Geordi and the Romulan having to put aside their differences and cooperate comes off as a sub-Sesame Street lesson, teaching us that we are all the same underneath. OK, but it's such an overused theme it's difficult to take too seriously.
The Worf story is stronger, and his flat refusal to intervene - and Picard's refusal to press him to the limit - feels like a character faithful interlude. However, as noted above Worf gets a free pass when the Romulan proves not to want his help - and that undermines the ground this story is built on.
So it's not bad, and after a couple of terrible episodes the VFX seem to be back up to speed, but overall - 2.5 stars.
- Wed, Sep 2, 2015, 12:02pm (USA Central)

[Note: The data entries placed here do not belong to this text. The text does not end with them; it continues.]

(* ===== verification/Store.v ===== *)
(** * String-keyed stores

    What the SOAP runtime relies on when it keeps objects in hash tables by a
    string key: an interface with its laws, against which the clients are
    proved, and its implementation by the tables of [u/hash.c] with their
    default hash and comparison functions. *)

From S2P Require Import Prelude.
From S2P Require Import CString.
From S2P Require Import UHash.

#[local] Open Scope Z_scope.

(** [None] is a failed assertion or an invalid access.  [store_extract p]
    scans the store, removing the values that satisfy [p], and returns them in
    the order of the scan. *)
Class Store (T : Type → Type) := {
  store_map : ∀ {V}, T V → gmap string V;
  store_ok : ∀ {V}, T V → Prop;
  store_new : ∀ {V}, option (T V);
  store_find : ∀ {V}, T V → string → option (option V);
  store_add : ∀ {V}, T V → string → V → option (T V);
  store_del : ∀ {V}, T V → string → option (T V);
  store_count : ∀ {V}, T V → Z;
  store_extract : ∀ {V}, (V → bool) → T V → option (T V * list V);
}.

(** The bound under which a table can always take another node. *)
Definition store_capacity : Z := 2 ^ 62.

Class StoreLaws (T : Type → Type) `{Store T} := {
  store_new_spec {V} : ∃ t : T V, store_new = Some t ∧ store_ok t ∧ store_map t = ∅;
  store_find_spec {V} (t : T V) k : store_ok t → store_find t k = Some (store_map t !! k);
  store_add_spec {V} (t : T V) k v :
    store_ok t → store_map t !! k = None → store_count t < store_capacity →
    ∃ t', store_add t k v = Some t' ∧ store_ok t' ∧ store_map t' = <[k := v]> (store_map t);
  store_del_spec {V} (t : T V) k :
    store_ok t →
    ∃ t', store_del t k = Some t' ∧ store_ok t' ∧ store_map t' = delete k (store_map t);
  store_count_spec {V} (t : T V) : store_ok t → store_count t = Z.of_nat (size (store_map t));
  store_extract_spec {V} (p : V → bool) (t : T V) :
    store_ok t →
    ∃ t' vs, store_extract p t = Some (t', vs) ∧ store_ok t' ∧
      store_map t' = filter (λ kv, p kv.2 = false) (store_map t) ∧
      ∃ kvs, NoDup kvs ∧ vs = kvs.*2 ∧
        ∀ k v, (k, v) ∈ kvs ↔ store_map t !! k = Some v ∧ p v = true;
}.

(** ** The hash tables as a store *)

Definition hstore (V : Type) : Type := hash_t string V.

(** A node address that is not in use, as [malloc] returns. *)
Definition fresh_node {V} (h : hash_t string V) : positive :=
  fresh (list_to_set (hash_addr <$> nodes h) : gset positive).

Definition hstore_new {V} : option (hstore V) :=
  r ← hash_create_with true true hnode_free_client HASHCOUNT_T_MAX hash_comp_default
        hash_fun_default; r.

Definition hstore_find {V} (h : hash_t string V) (k : string) : option (option V) :=
  hash_lookup h k ≫= λ r : option (hnode string V), Some (hash_data <$> r).

Definition hstore_add {V} (h : hash_t string V) (k : string) (v : V) : option (hstore V) :=
  hash_insert true h (fresh_node h) v k.

Definition hstore_del {V} (h : hash_t string V) (k : string) : option (hstore V) :=
  n ← hash_lookup h k; r ← hash_delete_free true h n; Some r.1.

Fixpoint extract_loop {V} (p : V → bool) (fuel : nat) (h : hash_t string V) (s : hscan_t string V)
    (acc : list V) : option (hstore V * list V) :=
  match fuel with
  | O => None
  | S f =>
      '(r, s') ← hash_scan_next h s;
      match r with
      | None => Some (h, acc)
      | Some n =>
          if p (hash_data n) then
            r ← hash_scan_delfree h n;
            extract_loop p f r.1 s' (acc ++ [hash_data n])
          else extract_loop p f h s' acc
      end
  end.

Definition hstore_extract {V} (p : V → bool) (h : hash_t string V) : option (hstore V * list V) :=
  extract_loop p (S (Z.to_nat (hash_count h))) h (hash_scan_begin 0 h) [].

(** The tables of the program: the default functions, no limit. *)
Record hstore_ok {V} (h : hash_t string V) : Prop := {
  hs_wf : hash_wf h;
  hs_max : hash_maxcount h = HASHCOUNT_T_MAX;
}.

#[global] Instance HashStore : Store hstore := {|
  store_map V h := hash_data <$> habs h;
  store_ok := @hstore_ok;
  store_new := @hstore_new;
  store_find := @hstore_find;
  store_add := @hstore_add;
  store_del := @hstore_del;
  store_count V h := hash_count h;
  store_extract := @hstore_extract;
|}.

Section Proofs.
Context {V : Type}.
Implicit Types (h : hash_t string V) (k : string).

Lemma hmap_Some h k v :
  hash_wf h →
  (hash_data <$> habs h) !! k = Some v ↔ ∃ n, n ∈ nodes h ∧ hash_key n = k ∧ hash_data n = v.
Proof.
  intros W. rewrite lookup_fmap, fmap_Some. setoid_rewrite habs_Some; [|done]. naive_solver.
Qed.

Lemma fresh_node_spec h : fresh_node h ∉ hash_addr <$> nodes h.
Proof.
  unfold fresh_node. pose proof (is_fresh (list_to_set (hash_addr <$> nodes h) : gset positive)) as H.
  by rewrite elem_of_list_to_set in H.
Qed.

Lemma assert_verify_max h h' : assert_verify h = Some h' → h' = h.
Proof. unfold assert_verify. intros H. bind_inv H. by simplify_eq. Qed.

Lemma unlink_node_max h n h' : unlink_node h n = Some h' → hash_maxcount h' = hash_maxcount h.
Proof.
  unfold unlink_node. intros H. bind_inv H. apply assert_verify_max in H as ->. done.
Qed.

Lemma hash_delete_max ok h n h' :
  hash_delete ok h n = Some h' → hash_maxcount h' = hash_maxcount h.
Proof.
  unfold hash_delete. intros H. bind_inv H. apply unlink_node_max in H as ->.
  match goal with E : (if ?b then _ else _) = Some _ |- _ => destruct b; [|by simplify_eq] end.
  unfold shrink_table in *. match goal with E : _ ≫= _ = Some _ |- _ => bind_inv E end.
  by match goal with E : assert_verify _ = Some _ |- _ => apply assert_verify_max in E as -> end.
Qed.

Lemma hash_scan_delete_max h n h' :
  hash_scan_delete h n = Some h' → hash_maxcount h' = hash_maxcount h.
Proof. unfold hash_scan_delete. intros H. bind_inv H. by apply unlink_node_max in H. Qed.

Lemma extract_loop_spec p rest : ∀ fuel h s acc kept,
  hash_wf h → scan_ok h s rest → nodes h ≡ₚ kept ++ rest → (length rest < fuel)%nat →
  ∃ h', extract_loop p fuel h s acc =
      Some (h', acc ++ (hash_data <$> filter (λ n, p (hash_data n) = true) rest)) ∧
    hash_wf h' ∧ nodes h' ≡ₚ kept ++ filter (λ n, p (hash_data n) = false) rest ∧
    hash_maxcount h' = hash_maxcount h.
Proof.
  induction rest as [|n rest IH]; intros [|fuel] h s acc kept W Hs Hp Hf; simpl in Hf; try lia;
    cbn [extract_loop].
  - rewrite hash_scan_next_end by done. rewrite some_bind. exists h.
    rewrite app_nil_r in Hp. cbn. by rewrite !app_nil_r.
  - destruct (hash_scan_next_ok h s n rest W Hs) as (s' & -> & Hs'). rewrite some_bind, !filter_cons.
    pose proof (nodes_NoDup h W) as Hnd. rewrite Hp, <- Permutation_middle in Hnd.
    apply NoDup_cons in Hnd as [Hn Hnd]. destruct (p (hash_data n)) eqn:E; simpl.
    + destruct (scan_delete_ok h s' n rest W Hs') as (h' & Hd & W' & Hs'' & _ & Hp' & Hfr & _).
      { set_solver. }
      { rewrite Hp. set_solver. }
      unfold hash_scan_delfree. rewrite Hd. cbn [mbind option_bind fst].
      destruct (IH fuel h' s' (acc ++ [hash_data n]) kept W' Hs'') as (h'' & -> & W'' & Hp'' & Hm).
      * apply (Permutation_cons_inv (a := n)). by rewrite <- Hp', Hp, Permutation_middle.
      * lia.
      * exists h''. rewrite <- app_assoc. split_and!; try done.
        by rewrite Hm, (hash_scan_delete_max _ _ _ Hd).
    + destruct (IH fuel h s' acc (kept ++ [n]) W Hs') as (h'' & -> & W'' & Hp'' & Hm).
      * by rewrite <- app_assoc.
      * lia.
      * exists h''. rewrite <- app_assoc in Hp''. done.
Qed.

Lemma hmap_fresh h k : (hash_data <$> habs h) !! k = None → habs h !! k = None.
Proof. rewrite lookup_fmap. by destruct (habs h !! k). Qed.

Lemma hmap_size h : hash_wf h → size (hash_data <$> habs h) = length (nodes h).
Proof.
  intros W. rewrite map_size_fmap. unfold habs.
  rewrite map_size_list_to_map, length_fmap; [done|]. rewrite habs_keys. apply W.
Qed.

Lemma extract_map h h' (p : V → bool) :
  hash_wf h → hash_wf h' → nodes h' ≡ₚ filter (λ n, p (hash_data n) = false) (nodes h) →
  hash_data <$> habs h' = filter (λ kv : string * V, p kv.2 = false) (hash_data <$> habs h).
Proof.
  intros W W' Hp. apply map_eq. intros k. apply option_eq. intros v.
  rewrite map_lookup_filter_Some, !hmap_Some by done. setoid_rewrite Hp.
  setoid_rewrite list_elem_of_filter. split.
  - intros (n & [? ?] & <- & <-). eauto.
  - intros [(n & ? & <- & <-) ?]. eauto.
Qed.
End Proofs.

#[global] Instance HashStoreLaws : StoreLaws hstore.
Proof.
  split; simpl.
  - intros V. unfold hstore_new. destruct (hash_create_default (V := V) hnode_free_client)
      as (h & -> & W & Hn & _ & Hm & _). exists h. split; [done|]. split; [by split|].
    unfold habs. by rewrite Hn.
  - intros V h k [W _]. unfold hstore_find. by rewrite hash_lookup_spec, lookup_fmap by done.
  - intros V h k v [W Hm] Hk%hmap_fresh Hc. unfold hash_count, store_capacity in Hc. unfold hstore_add.
    destruct (hash_insert_spec true h (fresh_node h) v k W Hk (fresh_node_spec h))
      as (h' & -> & W' & Ha & _ & _ & Hm').
    + rewrite Hm. unfold HASHCOUNT_T_MAX, ULONG_MAX. lia.
    + done.
    + exists h'. split; [done|]. split; [split; congruence|]. by rewrite Ha, fmap_insert.
  - intros V h k [W Hm]. unfold hstore_del. rewrite hash_lookup_spec, some_bind by done.
    destruct (habs h !! k) as [n|] eqn:E; simpl.
    + apply habs_Some in E as [Hn <-]; [|done].
      destruct (hash_delete_spec true h n W) as (h' & Hd & W' & Ha & _); [by apply habs_Some|].
      rewrite Hd. simpl. exists h'. split; [done|]. split.
      * split; [done|]. by rewrite (hash_delete_max _ _ _ _ Hd).
      * by rewrite Ha, fmap_delete.
    + exists h. split; [done|]. split; [done|]. by rewrite delete_id by (rewrite lookup_fmap, E; done).
  - intros V h [W _]. unfold hash_count. by rewrite (wf_count h W), hmap_size.
  - intros V p h [W Hm]. unfold hstore_extract.
    destruct (extract_loop_spec p (nodes h) (S (Z.to_nat (hash_count h))) h (hash_scan_begin 0 h) [] [])
      as (h' & -> & W' & Hp & Hm'); [done|apply hash_scan_begin_ok|done| |].
    { unfold hash_count. rewrite (wf_count h W). lia. }
    exists h', (hash_data <$> filter (λ n, p (hash_data n) = true) (nodes h)).
    split; [done|]. split; [split; congruence|]. split; [by apply extract_map|].
    exists ((λ n, (hash_key n, hash_data n)) <$> filter (λ n, p (hash_data n) = true) (nodes h)).
    split_and!.
    + apply (NoDup_fmap_1 fst). rewrite <- list_fmap_compose.
      eapply sublist_NoDup; [apply (wf_keys h W)|]. apply (fmap_sublist hash_key), sublist_filter.
    + rewrite <- list_fmap_compose. by apply list_fmap_ext.
    + intros k v. rewrite hmap_Some, list_elem_of_fmap by done.
      setoid_rewrite list_elem_of_filter. naive_solver.
Qed.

I found this episode overly mushy, entirely unsubtle, and the acting on almost everyone's part as wooden and unfeeling as the android who was the central figure. The plot, acting, and script bang the viewer over the head with the obvious, cliched themes. I found myself rolling my eyes at almost every interaction, and couldn't wait for this one to end. It was too much story packed into 40 minutes. It may have been better without the admiral business, which was a real distraction from the main event. But as it stands, this has to be one of my least favorite episodes of the series so far. I do not understand the undying love that so many have for this one. I may have to go back and watch "Measure of a Man" to get the bad taste of it out of my mouth.
- Wed, Sep 2, 2015, 9:06am (USA Central)
Over the years, I have come to appreciate the Ferengi episodes. Anyway, this one is lovely, with the end coming straight out of "It's a Wonderful Life."
- Wed, Sep 2, 2015, 1:30am (USA Central)
I haven't really watched Voyager much--my wife is addicted to anything Trek, though--but I've been reading Jammer's reviews off and on, as I hear episodes being played in the background. Something amusing has cropped up as I've read the reviews--as I noted under the review for "The Gift," that episode was directed by Anson Williams, formerly Potsie on "Happy Days." This episode features Don Most as Kaden--that's formerly Donnie Most, who played Potsie's sidekick Ralph Malph on "Happy Days."
Is Ron Howard in one of these? Is there a Vulcan version of Fonzie running around the Delta Quadrant?